From 7a36532f03dc5a0dc6f0b3a158bdcf760d42c129 Mon Sep 17 00:00:00 2001
From: Zach Mueller <muellerzr@gmail.com>
Date: Mon, 2 Oct 2023 11:43:29 -0400
Subject: [PATCH 06/12] CPU comment

---
 src/accelerate/utils/operations.py | 6 +++---
 1 file changed, 3 insertions(+), 3 deletions(-)

diff --git a/src/accelerate/utils/operations.py b/src/accelerate/utils/operations.py
index 9bb67212298..06f23e3848a 100644
--- a/src/accelerate/utils/operations.py
+++ b/src/accelerate/utils/operations.py
@@ -289,7 +289,6 @@ def _gpu_gather_one(tensor):
             tensor = tensor.contiguous()
 
         state = PartialState()
-
         if state.backend is not None and state.backend != "gloo":
             output_tensors = torch.zeros(
                 state.num_processes * tensor.numel(),
@@ -302,8 +301,9 @@ def _gpu_gather_one(tensor):
                 torch.distributed._all_gather_base(output_tensors, tensor)
             return output_tensors.view(-1, *tensor.size()[1:])
         else:
-            # gloo does not support `all_gather_into_tensor`, which will result
-            # in a larger memory overhead for the op
+            # a backend of `None` is always CPU
+            # also gloo does not support `all_gather_into_tensor`,
+            # which will result in a larger memory overhead for the op
             output_tensors = [torch.zeros_like(tensor) for _ in range(state.num_processes)]
             torch.distributed.all_gather(output_tensors, tensor)
             return torch.cat(output_tensors, dim=0)

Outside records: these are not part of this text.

(* ===== verification/Float64.v ===== *)
(** * Go's [float64]

    IEEE 754 binary64 arithmetic with rounding to nearest even, by the Standard
    Library's [SpecFloat]. The conversion of a float64 that is out of range to an
    integer is implementation-specific in Go, so it is an operation of a class.
    The lemmas say when the arithmetic is exact: operands and result are integers
    of less than 53 bits, scaled by a power of two. *)

From Stdlib Require Import Floats.SpecFloat.
From stdpp Require Import base numbers.
From S2P Require Import Prelude.

#[local] Open Scope Z_scope.

Abbreviation float64 := spec_float.
Abbreviation fmul := (SFmul 53 1024).
Abbreviation fadd := (SFadd 53 1024).
Abbreviation fdiv := (SFdiv 53 1024).

(** [float64(z)] of an integer. *)
Definition f64 (z : Z) : float64 := binary_normalize 53 1024 z 0 false.

(** [math.Ceil] *)
Definition fceil (f : float64) : float64 :=
  match f with
  | S754_finite s m (Zneg d) =>
      let q := Zpos m / 2 ^ Zpos d in
      if s then SFopp (f64 q)
      else f64 (if Zpos m mod 2 ^ Zpos d =? 0 then q else q + 1)
  | _ => f
  end.

(** Constants of the source, all exact. *)
Definition f64_0_125 : float64 := binary_normalize 53 1024 1 (-3) false.
Definition f64_0_25 : float64 := binary_normalize 53 1024 1 (-2) false.
Definition f64_0_75 : float64 := binary_normalize 53 1024 3 (-2) false.
Definition f64_15_9375 : float64 := binary_normalize 53 1024 255 (-4) false.
Definition f64_0_875 : float64 := binary_normalize 53 1024 7 (-3) false.

Class FloatConv := {
  f2i_out_of_range : float64 -> Z;
  f2i_out_of_range_int64 : forall f, - 2 ^ 63 <= f2i_out_of_range f < 2 ^ 63;
}.

(** amd64 gives the smallest int64. *)
Definition amd64_conv : FloatConv.
Proof. refine {| f2i_out_of_range _ := - 2 ^ 63 |}. done. Defined.

(** [int64(f)]: truncation toward zero. *)
Definition f2i `{FloatConv} (f : float64) : Z :=
  match f with
  | S754_zero _ => 0
  | S754_finite s m e =>
      let a := if 0 <=? e then Z.pos m * 2 ^ e else Z.pos m / 2 ^ (- e) in
      let v := if s then - a else a in
      if (- 2 ^ 63 <=? v) && (v <? 2 ^ 63) then v else f2i_out_of_range f
  | _ => f2i_out_of_range f
  end.

(** [time.Duration.Seconds]. *)
Definition Seconds (d : Z) : float64 :=
  fadd (f64 (Z.quot d Second)) (fdiv (f64 (Z.rem d Second)) (f64 1000000000)).

Lemma f2i_int64 `{FloatConv} f : - 2 ^ 63 <= f2i f < 2 ^ 63.
Proof.
  destruct f as [s|s| |s m e]; simpl; try apply f2i_out_of_range_int64; [done|].
  destruct (_ && _) eqn:E; [bool_props; lia|apply f2i_out_of_range_int64].
Qed.

(** ** Exactness *)

(** The canonical float of [z * 2 ^ e]. *)
Definition canon (z e : Z) : float64 :=
  match z with
  | Zpos _ => let j := 52 - Z.log2 z in S754_finite false (Z.to_pos (z * 2 ^ j)) (e - j)
  | _ => S754_zero false
  end.

Definition fits (z e : Z) : Prop := 0 <= z < 2 ^ 53 /\ -200 <= e <= 200.

Lemma digits2_log2 m : Zpos (digits2_pos m) = Z.log2 (Zpos m) + 1.
Proof.
  induction m as [m IH|m IH|]; cbn [digits2_pos]; [| |done]; rewrite Pos2Z.inj_succ, IH.
  - rewrite (Pos2Z.inj_xI m), Z.log2_succ_double by lia. lia.
  - rewrite (Pos2Z.inj_xO m), Z.log2_double by lia. lia.
Qed.

Lemma iter_pos_nat {A} (f : A -> A) n x : SpecFloat.iter_pos f n x = Nat.iter (Pos.to_nat n) f x.
Proof.
  revert x. induction n as [n IH|n IH|]; intros x; cbn [SpecFloat.iter_pos]; [| |done]; rewrite !IH.
  - rewrite <- Nat.iter_add, <- Nat.iter_succ_r. f_equal. lia.
  - rewrite <- Nat.iter_add. f_equal. lia.
Qed.

Lemma shr_1_iter n z :
  0 <= z -> Nat.iter n shr_1 (Build_shr_record (z * 2 ^ Z.of_nat n) false false)
            = Build_shr_record z false false.
Proof.
  intros Hz. induction n as [|n IH]; [by rewrite Z.mul_1_r|].
  rewrite Nat.iter_succ_r. rewrite <- IH. f_equal.
  rewrite Nat2Z.inj_succ, Z.pow_succ_r by lia.
  replace (z * (2 * 2 ^ Z.of_nat n)) with (2 * (z * 2 ^ Z.of_nat n)) by lia.
  assert (0 <= z * 2 ^ Z.of_nat n) by lia. by destruct (z * 2 ^ Z.of_nat n).
Qed.

Lemma shr_exact z n e :
  0 <= z -> 0 <= n ->
  shr (Build_shr_record (z * 2 ^ n) false false) e n = (Build_shr_record z false false, e + n).
Proof.
  intros Hz Hn. destruct n as [|p|]; [|cbn [shr]|lia].
  - by rewrite Z.mul_1_r, Z.add_0_r.
  - f_equal. rewrite iter_pos_nat, <- (positive_nat_Z p). by apply shr_1_iter.
Qed.

Lemma log2_mul_pow2' z n : 0 < z -> 0 <= n -> Z.log2 (z * 2 ^ n) = Z.log2 z + n.
Proof. intros. rewrite Z.log2_mul_pow2 by lia. lia. Qed.

Lemma fexp_normal d e : -1000 <= d + e -> fexp 53 1024 (d + e) - e = d - 53.
Proof. unfold fexp, emin. lia. Qed.

(** Rounding a long mantissa whose tail is zero drops the tail. *)
Lemma round_aux_exact z e j :
  0 < z -> fits z e -> 0 <= j <= 300 -> 52 <= Z.log2 z + j ->
  binary_round_aux 53 1024 false (z * 2 ^ j) (e - j) loc_Exact = canon z e.
Proof.
  intros Hz [Hf He] Hj Hl. assert (Z.log2 z < 53) by (apply Z.log2_lt_pow2; lia).
  pose proof (Z.log2_nonneg z). set (k := 52 - Z.log2 z).
  assert (Hd : forall a b, 0 < a -> 0 <= b -> Zdigits2 (a * 2 ^ b) = Z.log2 a + b + 1).
  { intros a b Ha Hb. rewrite <- log2_mul_pow2' by lia. assert (0 < a * 2 ^ b) by lia.
    destruct (a * 2 ^ b); [lia| |lia]. apply digits2_log2. }
  unfold binary_round_aux, shr_fexp. cbn [shr_record_of_loc].
  rewrite Hd, fexp_normal by lia.
  replace (z * 2 ^ j) with (z * 2 ^ k * 2 ^ (Z.log2 z + j + 1 - 53))
    by (rewrite <- Z.mul_assoc, <- Z.pow_add_r by lia; f_equal; f_equal; lia).
  rewrite shr_exact by lia. cbn [shr_m loc_of_shr_record round_nearest_even].
  rewrite Hd, fexp_normal by lia.
  replace (Z.log2 z + k + 1 - 53) with 0 by lia. cbn [shr shr_m].
  assert (0 < z * 2 ^ k) by lia. unfold canon. destruct z as [|p|]; [lia| |lia]. fold k.
  destruct (Zpos p * 2 ^ k) as [|q|] eqn:E; [lia| |lia]. simpl Z.to_pos.
  destruct (Z.leb_spec (e - j + (Z.log2 (Zpos p) + j + 1 - 53)) (1024 - 53)); [|lia].
  f_equal. lia.
Qed.

Lemma iter_xO m p : Zpos (Pos.iter xO m p) = Zpos m * 2 ^ Zpos p.
Proof.
  rewrite Pos2Nat.inj_iter, <- (positive_nat_Z p).
  generalize (Pos.to_nat p). intros n. induction n as [|n IH]; [by rewrite Z.mul_1_r|].
  cbn [Nat.iter nat_rect]. rewrite Pos2Z.inj_xO. unfold Nat.iter in IH. rewrite IH.
  rewrite Nat2Z.inj_succ, Z.pow_succ_r by lia. lia.
Qed.

Lemma normalize_exact z e j :
  fits z e -> 0 <= j <= 200 ->
  binary_normalize 53 1024 (z * 2 ^ j) (e - j) false = canon z e.
Proof.
  intros Hf Hj. destruct (decide (z = 0)) as [->|Hz]; [done|].
  assert (Hpos : 0 < z) by (destruct Hf; lia). pose proof Hf as [Hz53 He].
  assert (Z.log2 z < 53) by (apply Z.log2_lt_pow2; lia). pose proof (Z.log2_nonneg z).
  assert (0 < z * 2 ^ j) by lia. destruct (z * 2 ^ j) as [|m|] eqn:Em; [lia| |lia].
  cbn [binary_normalize]. unfold binary_round, shl_align.
  assert (Hlog : Z.log2 (Zpos m) = Z.log2 z + j) by (rewrite <- Em; apply log2_mul_pow2'; lia).
  rewrite digits2_log2, Hlog, fexp_normal by lia.
  destruct (Z.log2 z + j + 1 - 53) as [|d|d] eqn:Ed.
  - rewrite <- Em. apply round_aux_exact; [done..|lia|lia].
  - rewrite <- Em. apply round_aux_exact; [done..|lia|lia].
  - rewrite iter_xO, <- Em, <- Z.mul_assoc, <- Z.pow_add_r by lia.
    replace (fexp 53 1024 (Z.log2 z + j + 1 + (e - j))) with (e - (j + Zpos d))
      by (pose proof (fexp_normal (Z.log2 z + j + 1) (e - j)); lia).
    apply round_aux_exact; [done..|lia|lia].
Qed.

(** [float64] of an integer below 2^53 is exact. *)
Lemma f64_exact z : 0 <= z < 2 ^ 53 -> f64 z = canon z 0.
Proof.
  intros Hz. unfold f64. rewrite <- (normalize_exact z 0 0) by (done || lia).
  by rewrite Z.mul_1_r.
Qed.

Lemma fmul_exact a ea b eb :
  fits a ea -> fits b eb -> fits (a * b) (ea + eb) ->
  fmul (canon a ea) (canon b eb) = canon (a * b) (ea + eb).
Proof.
  intros [Ha Hea] [Hb Heb] Hab. destruct (decide (a = 0)) as [->|]; [by destruct b|].
  destruct (decide (b = 0)) as [->|]; [rewrite Z.mul_0_r; by destruct a|].
  assert (Z.log2 a < 53) by (apply Z.log2_lt_pow2; lia).
  assert (Z.log2 b < 53) by (apply Z.log2_lt_pow2; lia).
  pose proof (Z.log2_nonneg a). pose proof (Z.log2_nonneg b).
  destruct a as [|pa|]; [lia| |lia]. destruct b as [|pb|]; [lia| |lia].
  unfold canon at 1 2. cbn [SFmul xorb]. set (ja := 52 - _). set (jb := 52 - Z.log2 (Zpos pb)).
  rewrite Pos2Z.inj_mul, !Z2Pos.id by lia.
  replace (Zpos pa * 2 ^ ja * (Zpos pb * 2 ^ jb)) with (Zpos pa * Zpos pb * 2 ^ (ja + jb))
    by (rewrite Z.pow_add_r by lia; ring).
  replace (ea - ja + (eb - jb)) with (ea + eb - (ja + jb)) by lia.
  apply round_aux_exact; [lia|done|lia|].
  pose proof (Z.log2_mul_below (Zpos pa) (Zpos pb)). lia.
Qed.

Lemma shl_align_value m e e' :
  e' <= e -> Zpos (shl_align m e e').1 = Zpos m * 2 ^ (e - e').
Proof.
  intros He. unfold shl_align. destruct (e' - e) as [|d|d] eqn:E; [|lia|].
  - replace (e - e') with 0 by lia. simpl. lia.
  - cbn [fst]. rewrite iter_xO. f_equal. f_equal. lia.
Qed.

Lemma fadd_exact a b e :
  fits a e -> fits b e -> fits (a + b) e ->
  fadd (canon a e) (canon b e) = canon (a + b) e.
Proof.
  intros [Ha He] [Hb _] Hab. destruct (decide (a = 0)) as [->|]; [by destruct b|].
  destruct (decide (b = 0)) as [->|]; [rewrite Z.add_0_r; by destruct a|].
  assert (Z.log2 a < 53) by (apply Z.log2_lt_pow2; lia).
  assert (Z.log2 b < 53) by (apply Z.log2_lt_pow2; lia).
  pose proof (Z.log2_nonneg a). pose proof (Z.log2_nonneg b).
  destruct a as [|pa|]; [lia| |lia]. destruct b as [|pb|]; [lia| |lia].
  unfold canon at 1 2. cbn [SFadd cond_Zopp]. set (ja := 52 - _). set (jb := 52 - Z.log2 (Zpos pb)).
  rewrite !shl_align_value by lia. rewrite !Z2Pos.id by lia.
  replace (Z.min (e - ja) (e - jb)) with (e - Z.max ja jb) by lia.
  rewrite <- !Z.mul_assoc, <- !Z.pow_add_r by lia.
  replace (ja + (e - ja - (e - Z.max ja jb))) with (Z.max ja jb) by lia.
  replace (jb + (e - jb - (e - Z.max ja jb))) with (Z.max ja jb) by lia.
  rewrite <- Z.mul_add_distr_r. apply normalize_exact; [done|lia].
Qed.

(** Converting [z / 2 ^ k] to an integer truncates. *)
Lemma f2i_exact `{FloatConv} z k : 0 <= z < 2 ^ 53 -> 0 <= k -> f2i (canon z (- k)) = z / 2 ^ k.
Proof.
  intros Hz Hk. destruct (decide (z = 0)) as [->|]; [by rewrite Z.div_0_l by lia|].
  destruct z as [|p|]; [lia| |lia]. assert (Z.log2 (Zpos p) < 53) by (apply Z.log2_lt_pow2; lia).
  unfold canon. cbn [f2i]. set (j := 52 - _).
  rewrite Z2Pos.id by lia.
  assert (Hv : (if 0 <=? - k - j then Zpos p * 2 ^ j * 2 ^ (- k - j)
                else Zpos p * 2 ^ j / 2 ^ (- (- k - j))) = Zpos p / 2 ^ k).
  { destruct (Z.leb_spec 0 (- k - j)).
    - replace k with 0 by lia. replace j with 0 by lia. simpl. rewrite Z.div_1_r. lia.
    - replace (- (- k - j)) with (k + j) by lia. rewrite Z.pow_add_r by lia.
      apply Z.div_mul_cancel_r; lia. }
  rewrite Hv. assert (0 <= Zpos p / 2 ^ k <= Zpos p).
  { split; [apply Z.div_pos; lia|]. apply Z.div_le_upper_bound; nia. }
  destruct (_ && _) eqn:E; [done|]. apply andb_false_iff in E as [?|?]; bool_props; lia.
Qed.

(** Converting [z * 2 ^ k] is exact as long as it is in range. *)
Lemma f2i_shift `{FloatConv} z k :
  0 < z < 2 ^ 53 -> 0 <= k -> f2i (canon z k) = if z * 2 ^ k <? 2 ^ 63 then z * 2 ^ k else f2i_out_of_range (canon z k).
Proof.
  intros Hz Hk. destruct z as [|p|]; [lia| |lia]. assert (Z.log2 (Zpos p) < 53) by (apply Z.log2_lt_pow2; lia).
  pose proof (Z.log2_nonneg (Zpos p)). unfold canon. cbn [f2i]. set (j := 52 - _). rewrite Z2Pos.id by lia.
  assert (Hv : (if 0 <=? k - j then Zpos p * 2 ^ j * 2 ^ (k - j) else Zpos p * 2 ^ j / 2 ^ (- (k - j))) = Zpos p * 2 ^ k).
  { destruct (Z.leb_spec 0 (k - j)).
    - rewrite <- Z.mul_assoc, <- Z.pow_add_r by lia. f_equal. f_equal. lia.
    - replace (2 ^ j) with (2 ^ k * 2 ^ (- (k - j))) by (rewrite <- Z.pow_add_r by lia; f_equal; lia).
      rewrite Z.mul_assoc. apply Z.div_mul. lia. }
  rewrite Hv. rewrite (proj2 (Z.leb_le (- 2 ^ 63) _)) by lia. cbn [andb]. done.
Qed.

From 1977e5c59744f6f0897b5eb6eeb3d019309d9570 Mon Sep 17 00:00:00 2001
From: Zach Mueller <muellerzr@gmail.com>
Date: Mon, 2 Oct 2023 11:44:35 -0400
Subject: [PATCH 07/12] Change scope for performance

---
 src/accelerate/utils/operations.py | 3 ++-
 1 file changed, 2 insertions(+), 1 deletion(-)

diff --git a/src/accelerate/utils/operations.py b/src/accelerate/utils/operations.py
index 06f23e3848a..bf8ac126b24 100644
--- a/src/accelerate/utils/operations.py
+++ b/src/accelerate/utils/operations.py
@@ -280,6 +280,8 @@ def _tpu_gather_one(tensor):
 
 
 def _gpu_gather(tensor):
+    state = PartialState()
+
     def _gpu_gather_one(tensor):
         if tensor.ndim == 0:
             tensor = tensor.clone()[None]
@@ -288,7 +290,6 @@ def _gpu_gather_one(tensor):
         if not tensor.is_contiguous():
             tensor = tensor.contiguous()
 
-        state = PartialState()
         if state.backend is not None and state.backend != "gloo":
             output_tensors = torch.zeros(
                 state.num_processes * tensor.numel(),

From a425a8933528887d2f5c16966efed92d4ceb7c1c Mon Sep 17 00:00:00 2001
From: Zach Mueller <muellerzr@gmail.com>
Date: Mon, 2 Oct 2023 12:12:26 -0400
Subject: [PATCH 08/12] Bring back zeros after remembering why

---
 src/accelerate/utils/operations.py | 11 ++++++-----
 1 file changed, 6 insertions(+), 5 deletions(-)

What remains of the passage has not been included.